It took two months for Macie’s family to put her on a plane after learning that there was a treatment available for Optic Nerve Hypoplasia. All the way to the airport, a television crew pushed the family back telling them not to leave. It was 2008 and treating Optic Nerve Hypoplasia with adult stem cells was still a new treatment.

Macie’s mother was under a lot of pressure. She had a teenager who wanted to drive.

We’re excited to bring you this video from Macie and Shel including home video they shot during Macie’s first round of treatment in 2008. Click on the picture above to see the video and her patient experience.

But Macie’s not the only one with news. There are others. Christian of St Augustine, FL has been in the news recently following his trip to China for stem cells. Christian too has a severe visual disorder. The press writes “his mom calls her son a miracle and the community her saving grace,” thanking them for making the trip possible.

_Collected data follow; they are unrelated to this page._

Definition mbind {A B : Type} (m : M A) (k : A → M B) : M B :=
  λ w, match m w with
       | Ret (a, w') => k a w'
       | Fatal f => Fatal f
       | Crash => Crash
       | Diverge => Diverge
       end.

Definition mfatal {A : Type} (f : fatal) : M A := λ _, Fatal f.

(** A read-only call, which leaves the world as it is. *)
Definition mpure {A : Type} (f : World → outcome A) : M A :=
  λ w, obind (f w) (λ a, Ret (a, w)).

Declare Scope ws_scope.
Notation "x ←ₘ m ; k" := (mbind m (λ x, k))
  (at level 100, m at next level, right associativity) : ws_scope.
Notation "m ;;ₘ k" := (mbind m (λ _, k))
  (at level 100, right associativity) : ws_scope.
Open Scope ws_scope.

(** [*this]. *)
Definition self (this : addr) : M Workspace :=
  λ w, match workspaces w !! this with
       | Some ws => Ret (ws, w)
       | None => Crash
       end.

Definition modify_self (this : addr) (f : Workspace → Workspace) : M unit :=
  ws ←ₘ self this; (λ w, Ret (tt, put_workspace this (f ws) w)).

(** ** Tensor registry *)

(** [GetTensorName]: one look-up in the alias table. *)
Definition GetTensorName (ws : Workspace) (name : string) : string :=
  match rename_map_ ws !! name with
  | Some target => target
  | None => name
  end.

(** The remote loop of [HasTensor]: [result |= it.second->HasTensor(query)]
    for every composed workspace, without short cut. *)
Definition or_remote (has : addr → outcome bool) :
    list (string * addr) → bool → outcome bool :=
  fix go l result :=
    match l with
    | [] => Ret result
    | it :: l' => obind (has it.2) (λ r, go l' (result || r))
    end.

(** [HasTensor].  The remote call takes the default [use_remote = true] and
    resolves [query] again in the remote workspace. *)
Fixpoint HasTensor (fuel : nat) (w : World) (this : addr) (name : string)
    (use_remote : bool) : outcome bool :=
  match fuel with
  | O => Diverge
  | S fuel' =>
    match workspaces w !! this with
    | None => Crash
    | Some ws =>
      let query := GetTensorName ws name in
      let result := bool_decide (is_Some (tensor_map_ ws !! query)) in
      if negb use_remote then Ret result
      else or_remote (λ b, HasTensor fuel' w b query true) (workspace_map_ ws) result
    end
  end.

(** The remote loop of [GetTensor]: the first composed workspace that
    answers [HasTensor(query)] is asked for the tensor; running off the end
    of the loop reaches [LOG(FATAL)]. *)
Definition search_remote (has : addr → outcome bool) (get : addr → outcome handle)
    (name : string) : list (string * addr) → outcome handle :=
  fix go l :=
    match l with
    | [] => Fatal (TensorNotFound name)
    | it :: l' => obind (has it.2) (λ b, if b : bool then get it.2 else go l')
    end.

(** [GetTensor]. *)
Fixpoint GetTensor (fuel : nat) (w : World) (this : addr) (name : string)
    (use_remote : bool) : outcome handle :=
  match fuel with
  | O => Diverge
  | S fuel' =>
    match workspaces w !! this with
    | None => Crash
    | Some ws =>
      let query := GetTensorName ws name in
      match tensor_map_ ws !! query with
      | Some h => Ret h
      | None =>
        if use_remote then
          search_remote (λ b, HasTensor fuel' w b query true)
                        (λ b, GetTensor fuel' w b query true)
                        name (workspace_map_ ws)
        else Fatal (TensorNotFound name)
      end
    end
  end.

(** [tensor_map_[key].get()]: [operator[]] default-inserts a null
    [unique_ptr] when the key is absent. *)
Definition tensor_at (this : addr) (key : string) : M handle :=
  ws ←ₘ self this;
  match tensor_map_ ws !! key with
  | Some h => mret h
  | None => modify_self this (set_tensor_map <[key := None]>) ;;ₘ mret None
  end.

(** [new Tensor(name)] at an unused address. *)
Definition alloc_tensor (t : Tensor) : M ptr :=
  λ w, let p := fresh (dom (tensors w)) in Ret (p, set_tensors <[p := t]> w).

(** [tensor_map_[key] = unique_ptr<Tensor>(new Tensor(key))]: the tensor a
    previous non-null entry owned is destroyed. *)
Definition assign_new_tensor (this : addr) (key : string) : M unit :=
  p ←ₘ alloc_tensor (new_Tensor key);
  ws ←ₘ self this;
  (match tensor_map_ ws !! key with
   | Some (Some old) => (λ w, Ret (tt, set_tensors (delete old) w))
   | _ => mret tt
   end) ;;ₘ
  modify_self this (set_tensor_map <[key := Some p]>).

(** [CreateTensor].  The existence test is [HasTensor(query)]: it is given
    the name that is already resolved, and takes the default
    [use_remote = true]. *)
Definition CreateTensor (fuel : nat) (this : addr) (name : string) : M handle :=
  ws ←ₘ self this;
  let query := GetTensorName ws name in
  has ←ₘ mpure (λ w, HasTensor fuel w this query true);
  (if negb has then assign_new_tensor this query else mret tt) ;;ₘ
  tensor_at this query.

(** [p->Reset()] on a live tensor. *)
Definition reset_tensor (h : handle) : M unit :=
  λ w, match h with
       | None => Crash
       | Some p =>
         match tensors w !! p with
         | Some t => Ret (tt, set_tensors <[p := Reset t]> w)
         | None => Crash
         end
       end.

(** [ReleaseTensor].  [HasTensor(name, false)] never enters the remote
    loop, so one unit of fuel is all it uses. *)
Definition ReleaseTensor (this : addr) (name : string) : M unit :=
  has ←ₘ mpure (λ w, HasTensor 1 w this name false);
  if negb has then mfatal (NotInWorkspace name)
  else
    ws ←ₘ self this;
    let query := GetTensorName ws name in
    h ←ₘ tensor_at this query;
    reset_tensor h.

(** [CreateRename]. *)
Definition CreateRename (this : addr) (old_tensor new_tensor : string) : M unit :=
  modify_self this (set_rename_map <[old_tensor := new_tensor]>).

(** ** Composition *)

(** [MoveWorkspace]: first attach under a name wins. *)
Definition MoveWorkspace (this : addr) (ws : option addr) : M addr :=
  match ws with
  | None => mfatal InvalidWorkspace
  | Some b =>
    other ←ₘ self b;
    me ←ₘ self this;
    match list_find (λ it, it.1 = name_ other) (workspace_map_ me) with
    | Some (_, it) => mret it.2
    | None =>
      modify_self this (set_workspace_map (λ l, l ++ [(name_ other, b)])) ;;ₘ
      mret b
    end
  end.

(** ** Buffer pool *)

(** [buffer_map_[category]]: [operator[]] default-inserts an empty stack. *)
Definition buffer_at (this : addr) (category : string) : M (list string) :=
  ws ←ₘ self this;
  match buffer_map_ ws !! category with
  | Some st => mret st
  | None => modify_self this (set_buffer_map <[category := []]>) ;;ₘ mret []
  end.

(** Modelled from the spec: [dragon_cast<string, int>] (utils/string.h) is
    not in this header; the spec only says that the buffer names are derived
    deterministically from the category and an index.  It is taken as the
    decimal rendering of the integer. *)
Definition dragon_cast (i : Z) : string := pretty i.

Definition buffer_name (category : string) (i : Z) : string :=
  "_t_" +:+ category +:+ "_buffer_" +:+ dragon_cast i.

(** The body of the loop of [CreateBuffer], run [k] times from index [i]. *)
Fixpoint CreateBuffer_loop (fuel : nat) (this : addr) (category : string)
    (k : nat) (i : Z) : M unit :=
  match k with
  | O => mret tt
  | S k' =>
    let name := buffer_name category i in
    st ←ₘ buffer_at this category;
    modify_self this (set_buffer_map <[category := name :: st]>) ;;ₘ
    CreateTensor fuel this name ;;ₘ
    CreateBuffer_loop fuel this category k' (i + 1)
  end.

(** [CreateBuffer]: [for (int i = 1; i <= num; i++)]. *)
Definition CreateBuffer (fuel : nat) (this : addr) (category : string)
    (num : Z) : M unit :=
  ws ←ₘ self this;
  if bool_decide (is_Some (buffer_map_ ws !! category))
  then mfatal (DuplicateCategory category)
  else
    modify_self this (set_buffer_map <[category := []]>) ;;ₘ
    CreateBuffer_loop fuel this category (Z.to_nat num) 1.

(** [GetBuffer]. *)
Definition GetBuffer (this : addr) (category : string) : M handle :=
  st ←ₘ buffer_at this category;
  match st with
  | name :: rest =>
    modify_self this (set_buffer_map <[category := rest]>) ;;ₘ
    tensor_at this name
  | [] => mfatal (BuffersNotEnough category)
  end.

Definition WORKSPACE_COMMON_BUFFER_SIZE : Z := 2.
Definition WORKSPACE_GRAD_BUFFER_SIZE : Z := 1.

(** The function-static table of [ReleaseBuffer]. *)
Definition limits : gmap string Z :=
  {[ "Common" := WORKSPACE_COMMON_BUFFER_SIZE; "Grad" := WORKSPACE_GRAD_BUFFER_SIZE ]}.

(** [limits[category]]: [operator[]] inserts and yields 0 for a category
    that is not in the table; the inserted 0 is what every later look-up of
    that category yields as well, so the table is read as a constant. *)
Definition limit_of (category : string) : Z := default 0 (limits !! category).

(** The [int] limit is converted to [size_t] for the comparison with
    [stack::size()]. *)
Definition to_size_t (z : Z) : Z := z `mod` 2 ^ 64.

(** [tensor->name()]. *)
Definition tensor_name (tensor : handle) : M string :=
  λ w, match tensor with
       | None => Crash
       | Some p =>
         match tensors w !! p with
         | Some t => Ret (t_name t, w)
         | None => Crash
         end
       end.

(** [ReleaseBuffer]. *)
Definition ReleaseBuffer (this : addr) (tensor : handle) (category : string)
    (enforce : bool) : M unit :=
  st ←ₘ buffer_at this category;
  if (to_size_t (limit_of category) <=? Z.of_nat (length st)) || enforce then
    name ←ₘ tensor_name tensor;
    ReleaseTensor this name
  else
    name ←ₘ tensor_name tensor;
    st' ←ₘ buffer_at this category;
    modify_self this (set_buffer_map <[category := name :: st']>).

(** ** Construction *)

(** [init]. *)
Definition init (fuel : nat) (this : addr) : M unit :=
  CreateTensor fuel this "ignore" ;;ₘ
  CreateBuffer fuel this "Common" WORKSPACE_COMMON_BUFFER_SIZE ;;ₘ
  CreateBuffer fuel this "Grad" WORKSPACE_GRAD_BUFFER_SIZE.

Definition blank_Workspace (name : string) : Workspace :=
  {| name_ := name; workspace_map_ := []; tensor_map_ := ∅; buffer_map_ := ∅;
     graph_map_ := ∅; rename_map_ := ∅ |}.

(** [new Workspace(name)]: the object is placed at an unused address and
    [init] runs on it. *)
Definition new_Workspace (fuel : nat) (name : string) : M addr :=
  λ w, let this := fresh (dom (workspaces w)) in
       (init fuel this ;;ₘ mret this) (put_workspace this (blank_Workspace name) w).

(** ** Graph index *)

Section Graph.

(** [GraphBase::Run(include, exclude)], the graph engine: it may read and
    write the whole world. *)
Variable Run : GraphBase → string → string → M bool.

(** [RunGraph]. *)
Definition RunGraph (this : addr) (graph_name include exclude : string) : M bool :=
  ws ←ₘ self this;
  match graph_map_ ws !! graph_name with
  | None =>
    (λ w, Ret (false, log_error ("Graph(" +:+ graph_name +:+ ") does not exist.") w))
  | Some g => Run g include exclude
  end.

End Graph.

(** ** Running small programs *)

Definition world_of {A : Type} (o : outcome (A * World)) : World :=
  match o with Ret (_, w) => w | _ => empty_world end.

(** ** Scenarios *)

(** Workspace [B] owns tensor [x]; workspace [A] is then constructed and
    composed with [B]. *)
Definition remote_owner_setup : M (addr * addr) :=
  B ←ₘ new_Workspace 1 "B";
  CreateTensor 1 B "x" ;;ₘ
  A ←ₘ new_Workspace 1 "A";
  MoveWorkspace A (Some B) ;;ₘ
  mret (A, B).

(** Workspace [W] owns tensor [final]; then the aliases [old → mid] and
    [mid → final] are defined. *)
Definition alias_chain_setup : M addr :=
  W ←ₘ new_Workspace 1 "W";
  CreateTensor 1 W "final" ;;ₘ
  CreateRename W "old" "mid" ;;ₘ
  CreateRename W "mid" "final" ;;ₘ
  mret W.

(** The local entry of workspace [this] under [key], if any. *)
Definition local_entry (w : World) (this : addr) (key : string) : option handle :=
  ws ← workspaces w !! this; tensor_map_ ws !! key.

(** The stack of [category] in workspace [this], if any. *)
Definition local_stack (w : World) (this : addr) (category : string) :
    option (list string) :=
  ws ← workspaces w !! this; buffer_map_ ws !! category.

(** ** Well-founded composition *)

(** [wf_depth d w a]: every chain of composed workspaces that starts at [a]
    stays inside the heap and ends within [d] hops, so the composition
    below [a] has no cycle and no dangling pointer. *)
Fixpoint wf_depth (d : nat) (w : World) (a : addr) : bool :=
  match d with
  | O => false
  | S d' =>
    match workspaces w !! a with
    | None => false
    | Some ws => forallb (λ it, wf_depth d' w it.2) (workspace_map_ ws)
    end
  end.

(** [o] is the normal return of [true]. *)
Definition returns_true (o : outcome bool) : bool :=
  match o with Ret true => true | _ => false end.

(** A fresh workspace with one more tensor, [extra]: both "Common" buffers
    are acquired and then released without [enforce]. *)
Definition pool_round_trip : M (addr * handle * handle * handle) :=
  W ←ₘ new_Workspace 1 "W";
  extra ←ₘ CreateTensor 1 W "extra";
  b1 ←ₘ GetBuffer W "Common";
  b2 ←ₘ GetBuffer W "Common";
  ReleaseBuffer W b1 "Common" false ;;ₘ
  ReleaseBuffer W b2 "Common" false ;;ₘ
  mret (W, b1, b2, extra).

(** [avoids d w this b]: the composition below [b] is well founded within
    [d] hops and never comes back to [this]. *)
Fixpoint avoids (d : nat) (w : World) (this b : addr) : bool :=
  match d with
  | O => false
  | S d' =>
    negb (bool_decide (b = this)) &&
    match workspaces w !! b with
    | None => false
    | Some wb => forallb (λ it, avoids d' w this it.2) (workspace_map_ wb)
    end
  end.

(** The world in which workspace [this], so far [ws], has tensor map [tm]
    and buffer map [bm], and the tensor heap is [ts]: the shape of the world
    after member functions of [this] that touch the registry and the pool. *)
Definition local_update (this : addr) (ws : Workspace) (tm : gmap string handle)
    (bm : gmap string (list string)) (ts : gmap ptr Tensor) (w : World) : World :=
  {| workspaces :=
       <[this := {| name_ := name_ ws; workspace_map_ := workspace_map_ ws;
                    tensor_map_ := tm; buffer_map_ := bm;
                    graph_map_ := graph_map_ ws; rename_map_ := rename_map_ ws |}]>
         (workspaces w);
     tensors := ts; errlog := errlog w |}.
(** C10, as the code has it: [uploaded_file] joins the requested name onto
    the upload folder and serves what the path names: with the directory of
    [app.py] at [B] and [uploads] in it, the call for ["../" ++ name] is
    answered with the bytes of the file [name] that lies next to [uploads],
    not in it. No request is answered by [uploaded_file], though: the rule
    belongs to the static view, which refuses a name whose normal form
    begins with [..], and the request for ["../" ++ name] is answered with
    404. *)
Theorem uploaded_file_is_unchecked_but_not_routed
    (BASE_DIR : string) (w : world) (B : list string) (name : string)
    (content : list Byte.byte) :
  BASE_DIR ≠ "" → Text.ends_with_slash BASE_DIR = false →
  Fs.resolve (disk w) BASE_DIR = Some B →
  Fs.is_dir (disk w) B = true →
  Fs.is_dir (disk w) ("uploads" :: B) = true →
  Text.occurs "/" name = false → name ≠ "" → name ≠ "." → name ≠ ".." →
  disk w !! (name :: B) = Some (Fs.File content) →
  uploaded_file BASE_DIR ("../" +:+ name) w =
    ({| status := 200; body := Download content |}, w) ∧
  Fs.resolve (disk w) (UPLOAD_FOLDER BASE_DIR) = Some ("uploads" :: B) ∧
  ¬ ("uploads" :: B) `suffix_of` (name :: B) ∧
  dispatch BASE_DIR (GetUpload ("../" +:+ name)) w = ({| status := 404; body := Error |}, w).
Proof.
  intros Hne Hslash HB HdB Hdu Hplain Hn1 Hn2 Hn3 Hfile.
  assert (UPLOAD_FOLDER BASE_DIR = BASE_DIR +:+ String "/" "uploads") as Hup.
  { unfold UPLOAD_FOLDER. by apply join_relative. }
  assert (Fs.step B name = name :: B) as Hstep.
  { unfold Fs.step. rewrite decide_False by (by intros [|]). by rewrite decide_False. }
  assert (Fs.resolve (disk w) (os_path_join (UPLOAD_FOLDER BASE_DIR) ("../" +:+ name)) =
          Some (name :: B)) as Hres.
  { rewrite join_relative; [| | |done].
    2:{ rewrite Hup. by destruct BASE_DIR. }
    2:{ rewrite Hup. by rewrite ends_with_slash_app. }
    rewrite Hup.
    replace ((BASE_DIR +:+ "/uploads") +:+ String "/" ("../" +:+ name))
      with (BASE_DIR +:+ String "/" ("uploads/../" +:+ name))
      by (by rewrite append_assoc).
    unfold Fs.resolve, Text.split_slash in *.
    rewrite split_from_slash, (walk_app _ _ _ _ _ HB).
    change (Text.split_from "" ("uploads/../" +:+ name))
      with ("uploads" :: ".." :: Text.split_from "" name).
    rewrite split_from_plain by done. change ("" +:+ name) with name.
    cbn [Fs.walk]. rewrite HdB.
    change (Fs.step B "uploads") with ("uploads" :: B). rewrite Hdu.
    change (Fs.step ("uploads" :: B) "..") with B. rewrite HdB.
    by rewrite Hstep. }
  split; [|split; [|split]].
  - unfold uploaded_file, os_path_exists, send_file. rewrite Hres.
    cbn [Fs.present]. rewrite bool_decide_eq_true_2 by by rewrite Hfile.
    by rewrite Hfile.
  - rewrite Hup. unfold Fs.resolve, Text.split_slash in *.
    rewrite split_from_slash, (walk_app _ _ _ _ _ HB).
    change (Text.split_from "" "uploads") with ["uploads"].
    cbn [Fs.walk]. by rewrite HdB.
  - intros [k Hk]. destruct k as [|x k].
    + injection Hk as ->. cbn in Hdu. by rewrite Hfile in Hdu.
    + apply (f_equal length) in Hk. rewrite length_app in Hk. cbn in Hk. lia.
  - unfold dispatch, send_static_file, send_from_directory, safe_join.
    rewrite (decide_False (P := "../" +:+ name = "")) by done.
    rewrite normpath_parent_of_plain by done.
    assert (String.prefix "../" ("../" +:+ name) = true) as -> by (by destruct name).
    by rewrite orb_true_r.
Qed.

End Download.

(** ** Update of an existing homework, and the foreign key *)

Section Rows.

Variable BASE_DIR : string.
(** * FireO [Model]: change tracking, serialisation, key composition

    A shallow embedding of [src/fireo/models/model.py].  The class [Model]
    is embedded as functions over an explicit instance state; methods that
    raise return a [result]; the collaborators that live outside the file
    (field descriptors, the metadata registry, [fireo.utils], the manager)
    are taken as data or as section variables. *)

From Stdlib Require Import Strings.Ascii Strings.String.
From stdpp Require Import gmap strings list fin_maps.

Open Scope string_scope.
Open Scope list_scope.
Set Warnings "-register-all,-clear-no-such-hyp".

(** ** Python values *)

(** The values an attribute, a document entry or an argument can hold.
    [VObject] stands for any other object (a nested model instance, a
    transaction, ...), identified by a tag. *)
Inductive value :=
| VNone
| VBool (b : bool)
| VNum (n : Z)
| VStr (s : string)
| VList (l : list value)
| VDict (d : list (string * value))
| VObject (tag : string).

(** [v is None] *)
Definition is_none (v : value) : bool :=
  match v with VNone => true | _ => false end.
(** * Area assembler and vector-based sparse multimap of libosmium

    A shallow embedding of [osmium/area/assembler.hpp] and
    [osmium/index/multimap/vector.hpp], with the properties of their
    specification stated and proved over it.

    Conventions of the embedding:
    - C++ integers ([int32_t] coordinates, [int64_t] ids, [int] counters,
      [size_t] sizes) are [Z] or [nat].  The id of an area is computed from
      the id of an object in [int64_t] and can leave its range; there the
      wrap-around of the two's complement machine is written out.  The
      counters count segments of the input and stay in their range.
    - a [std::vector] is a [list]; an iterator is an index into it.
    - a [const char*] is a [string].
    - the problem reporter is an object outside the assembler; the reports it
      receives are collected in a list, newest last.
    - debug output to [std::cerr] is not modelled. *)

From Stdlib Require Import String Ascii.
From Stdlib Require Import ZArith List Bool Lia Arith.
From Stdlib Require Import Permutation Sorted.
From Stdlib Require OrderedTypeEx.
Import ListNotations.
Open Scope list_scope.

(** * Algorithms of the C++ standard library *)

(** [std::sort]: the elements in an order in which no element is less than
    one before it.  The C++ function leaves the order of equivalent elements
    open; this one keeps them in their original order, which is one of the
    orders the C++ function may give.  Where equivalent elements differ
    (segments at the same place that come from different ways, rings of
    equal area) the library may put them in another order than this one. *)
Fixpoint sorted_insert {A : Type} (lt : A -> A -> bool) (a : A) (l : list A)
  : list A :=
  match l with
  | [] => [a]
  | b :: r => if lt b a then b :: sorted_insert lt a r else a :: b :: r
  end.

Definition std_sort {A : Type} (lt : A -> A -> bool) (l : list A) : list A :=
  fold_right (sorted_insert lt) [] l.

(** * Part I: [VectorBasedSparseMultimap] *)

Module Multimap.

Set Implicit Arguments.

Section VectorBasedSparseMultimap.

(** Template parameters [TId] and [TValue]. *)
Variables TId TValue : Type.

(** [operator<] of [TId]. *)
Variable id_ltb : TId -> TId -> bool.

(** [operator==] of [TValue]. *)
Variable value_eqb : TValue -> TValue -> bool.

(** [operator<] of [TValue]. *)
Variable value_ltb : TValue -> TValue -> bool.

(** The value the literal [0] converts to in [it->second = 0]. *)
Variable zero : TValue.

(** [osmium::index::empty_value<TValue>()], declared in
    [osmium/index/index.hpp]. *)
Variable empty_value : TValue.

Definition element_type : Type := (TId * TValue)%type.
Definition vector_type : Type := list element_type.

Definition is_removed (element : element_type) : bool :=
  value_eqb (snd element) empty_value.

Definition set (m_vector : vector_type) (id : TId) (value : TValue)
  : vector_type :=
  m_vector ++ [(id, value)].

Definition unsorted_set (m_vector : vector_type) (id : TId) (value : TValue)
  : vector_type :=
  m_vector ++ [(id, value)].

Definition size (m_vector : vector_type) : nat := length m_vector.

Definition clear (m_vector : vector_type) : vector_type := [].

(** Length of the longest prefix whose elements satisfy [p]: the partition
    point [std::lower_bound] and [std::upper_bound] return on a range
    partitioned by [p]. *)
Fixpoint partition_point (p : element_type -> bool) (v : vector_type) : nat :=
  match v with
  | [] => 0
  | e :: r => if p e then S (partition_point p r) else 0
  end.

(** [std::equal_range] with the comparator [a.first < b.first]: the pair of
    the first position whose id is not less than [id] and the first
    position whose id is greater.  The C++ function requires the vector to
    be partitioned with respect to [id], which [sort] establishes. *)
Definition get_all (m_vector : vector_type) (id : TId) : nat * nat :=
  (partition_point (fun e => id_ltb (fst e) id) m_vector,
   partition_point (fun e => negb (id_ltb id (fst e))) m_vector).

(** [operator<] of [std::pair]: by the ids, and by the values where neither
    id is less than the other. *)
Definition pair_ltb (a b : element_type) : bool :=
  id_ltb (fst a) (fst b)
  || (negb (id_ltb (fst b) (fst a)) && value_ltb (snd a) (snd b)).

Definition sort (m_vector : vector_type) : vector_type :=
  std_sort pair_ltb m_vector.

Definition consolidate (m_vector : vector_type) : vector_type :=
  std_sort pair_ltb m_vector.

(** The loop [for (it = r.first; it != r.second; ++it)] of [remove]; [n] is
    the distance from [it] to [r.second] and [l] the vector from [it] on. *)
Fixpoint remove_loop (n : nat) (value : TValue) (l : vector_type)
  : vector_type :=
  match n, l with
  | S n', e :: r =>
      if value_eqb (snd e) value then (fst e, zero) :: r
      else e :: remove_loop n' value r
  | _, _ => l
  end.

Definition remove (m_vector : vector_type) (id : TId) (value : TValue)
  : vector_type :=
  let (first, second) := get_all m_vector id in
  firstn first m_vector
    ++ remove_loop (second - first) value (skipn first m_vector).

(** [std::remove_if] followed by [erase] to the end. *)
Fixpoint remove_if (p : element_type -> bool) (v : vector_type)
  : vector_type :=
  match v with
  | [] => []
  | e :: r => if p e then remove_if p r else e :: remove_if p r
  end.

Definition erase_removed (m_vector : vector_type) : vector_type :=
  remove_if is_removed m_vector.

(** ** What the specification says [remove] does *)

Definition id_eqb (a b : TId) : bool :=
  negb (id_ltb a b) && negb (id_ltb b a).

Definition matches (id : TId) (value : TValue) (e : element_type) : bool :=
  id_eqb (fst e) id && value_eqb (snd e) value.

(** Overwrite with [zero] the value of the first element satisfying [p]. *)
Fixpoint overwrite_first (p : element_type -> bool) (v : vector_type)
  : vector_type :=
  match v with
  | [] => []
  | e :: r => if p e then (fst e, zero) :: r else e :: overwrite_first p r
  end.

(** Ids in non-decreasing order. *)
Definition sorted_by_id (v : vector_type) : Prop :=
  StronglySorted (fun a b => id_ltb (fst b) (fst a) = false) v.

(** Number of positions at which two vectors differ. *)
Fixpoint differences (v w : vector_type) : nat :=
  match v, w with
  | e :: r, e' :: r' =>
      (if id_eqb (fst e) (fst e') && value_eqb (snd e) (snd e') then 0 else 1)
      + differences r r'
  | _, _ => 0
  end.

Mick's Blog Covers Ataxia Journey

Begun by Mick's caregiver, Don, six days before their journey to China for treatment of Mick's Ataxia mid-July with current updates after their return home, this is a great insider's look at a month's treatment in a Chinese hospital. First-hand experience like this can be invaluable when figuring out how to prep meals and manage life away from home.

We even hear he's doing better than he arrived in China. That's some great news.